TASK GOAL ▸ Among the lines below, keep only those from the one containing "rewrite HT in" through the one containing "Lemma mul_below m1", and reproduce them exactly.

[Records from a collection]

========

(** The shifted significand: at most 53 bits, and exactly 53 unless the
    exponent is the smallest one. *)
Lemma target_quotient P e : 0 < P → 0 < target P e - e →
  let q := P / 2 ^ (target P e - e) in
  0 ≤ q < 2 ^ 53 ∧ (target P e = -1074 ∨ 2 ^ 52 ≤ q).
Proof.
  intros HP Hn q. destruct (digits_bounds P HP) as [[H1 H2] H3].
  set (n := target P e - e) in *. assert (0 < 2 ^ n) as Hp by (apply Z.pow_pos_nonneg; lia).
  unfold target in n. split.
  - split; [apply Z.div_pos; lia|]. apply Z.div_lt_upper_bound; [done|].
    rewrite <- Z.pow_add_r by lia. pose proof (Z.pow_le_mono_r 2 (Zdigits2 P) (n + 53)). lia.
  - destruct (Z.le_gt_cases (Zdigits2 P + e - 53) (-1074)) as [?|Hgt]; [left; unfold target; lia|right].
    apply Z.div_le_lower_bound; [done|]. rewrite <- Z.pow_add_r by lia.
    replace (n + 52) with (Zdigits2 P - 1) by lia. done.
Qed.

Lemma digits_shift m k : 0 < m → 0 ≤ k → Zdigits2 (m * 2 ^ k) = Zdigits2 m + k.
Proof.
  intros Hm Hk. destruct (digits_bounds m Hm) as [[H1 H2] H3].
  assert (0 < 2 ^ k) by (apply Z.pow_pos_nonneg; lia). apply digits_eq; [lia|].
  replace (Zdigits2 m + k - 1) with (Zdigits2 m - 1 + k) by lia. rewrite !Z.pow_add_r by lia. nia.
Qed.

Lemma unit_digits m e : unit_me m e → 0 < m < 2 ^ 53 ∧ -1074 ≤ e ≤ -52 ∧ Z.max (Zdigits2 m + e - 53) (-1074) = e.
Proof.
  unfold unit_me, normal. intros [[[Hm He]|[Hm He]] Hu].
  - rewrite (digits_eq m 53) by lia. lia.
  - pose proof (digits_le m 52 ltac:(lia) ltac:(lia) ltac:(lia)). lia.
Qed.

(** Multiplication by [1.0] is exact. *)
Lemma mul_one p e : unit_me (Z.pos p) e →
  binary_round_aux 53 1024 false (Z.pos p * 2 ^ 52) (e - 52) loc_Exact = S754_finite false p e.
Proof.
  intros Hu. destruct (unit_digits _ _ Hu) as (Hm & He & Ht).
  assert (target (Z.pos p * 2 ^ 52) (e - 52) = e) as HT.
  { unfold target. rewrite digits_shift by lia. lia. }
  destruct (round_aux_long (Z.pos p * 2 ^ 52) (e - 52)) as (l & -> & Hl); [lia..|].
  rewrite HT in *. replace (e - (e - 52)) with 52 in * by lia.
  rewrite (Hl (Z.pos p) eq_refl), Z.div_mul by lia. cbn [round_nearest_even].
  rewrite finish_general; [|lia|lia|].
  - rewrite !(proj2 (Z.eqb_neq _ _)) by lia. done.
  - destruct Hu as [[[Hn _]|[_ ->]] _]; [right; unfold normal in Hn; lia|by left].
Qed.

(** The product of two numbers below [1.0] is below [1.0]. *)
Lemma mul_below m1 e1 m2 e2 : unit_me m1 e1 → unit_me m2 e2 → e1 ≤ -53 → e2 ≤ -53 →
  binary_round_aux 53 1024 false (m1 * m2) (e1 + e2) loc_Exact = S754_zero false ∨
  ∃ m e, binary_round_aux 53 1024 false (m1 * m2) (e1 + e2) loc_Exact = S754_finite false m e ∧
    unit_me (Z.pos m) e ∧ e ≤ -53.
Proof.
  intros U1 U2 L1 L2. destruct (unit_digits _ _ U1) as (B1 & E1 & _). destruct (unit_digits _ _ U2) as (B2 & E2 & _).
  assert (0 < m1 * m2) as HP by nia. assert (m1 * m2 ≤ (2 ^ 53 - 1) * (2 ^ 53 - 1)) as HP2 by nia.
  pose proof (digits_le (m1 * m2) 106 HP ltac:(lia) ltac:(lia)) as Hd.
  assert (0 < target (m1 * m2) (e1 + e2) - (e1 + e2)) as Hn.
  { unfold target. destruct U1 as [[[N1 _]|[_ ->]] _]; [|lia]. destruct U2 as [[[N2 _]|[_ ->]] _]; [|lia].
    unfold normal in *. pose proof (digits_ge (m1 * m2) 105 ltac:(lia) ltac:(nia)). lia. }
  destruct (round_aux_long _ _ HP Hn) as (l & -> & _). destruct (target_quotient _ _ HP Hn) as [Hq Hq'].
  assert (-1074 ≤ target (m1 * m2) (e1 + e2) ≤ -53) as HT by (unfold target; lia).
  assert (target (m1 * m2) (e1 + e2) = -53 → m1 * m2 / 2 ^ (target (m1 * m2) (e1 + e2) - (e1 + e2)) ≤ 2 ^ 53 - 2) as H53.
  { intros HT'. rewrite HT'. assert (e1 + e2 = -106) as -> by (unfold target in HT'; lia).
    apply Z.lt_succ_r, Z.div_lt_upper_bound; lia. }
  set (T := target _ _) in *. set (q := _ / _) in *. pose proof (round_bound q l) as Hr.
  rewrite finish_general by lia. set (q' := round_nearest_even q l) in *.
  destruct (Z.eqb_spec q' 0); [by left|right]. destruct (Z.eqb_spec q' (2 ^ 53)) as [Eq|Ne].
  - exists 4503599627370496%positive, (T + 1). split_and!; [done| |lia].
    unfold unit_me, normal. lia.
  - exists (Z.to_pos q'), T. split_and!; [done| |lia]. rewrite Z2Pos.id by lia. unfold unit_me, normal. lia.
Qed.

========

EXERCISE OUTPUT ▸
  rewrite HT in *. replace (e - (e - 52)) with 52 in * by lia.
  rewrite (Hl (Z.pos p) eq_refl), Z.div_mul by lia. cbn [round_nearest_even].
  rewrite finish_general; [|lia|lia|].
  - rewrite !(proj2 (Z.eqb_neq _ _)) by lia. done.
  - destruct Hu as [[[Hn _]|[_ ->]] _]; [right; unfold normal in Hn; lia|by left].
Qed.

(** The product of two numbers below [1.0] is below [1.0]. *)
Lemma mul_below m1 e1 m2 e2 : unit_me m1 e1 → unit_me m2 e2 → e1 ≤ -53 → e2 ≤ -53 →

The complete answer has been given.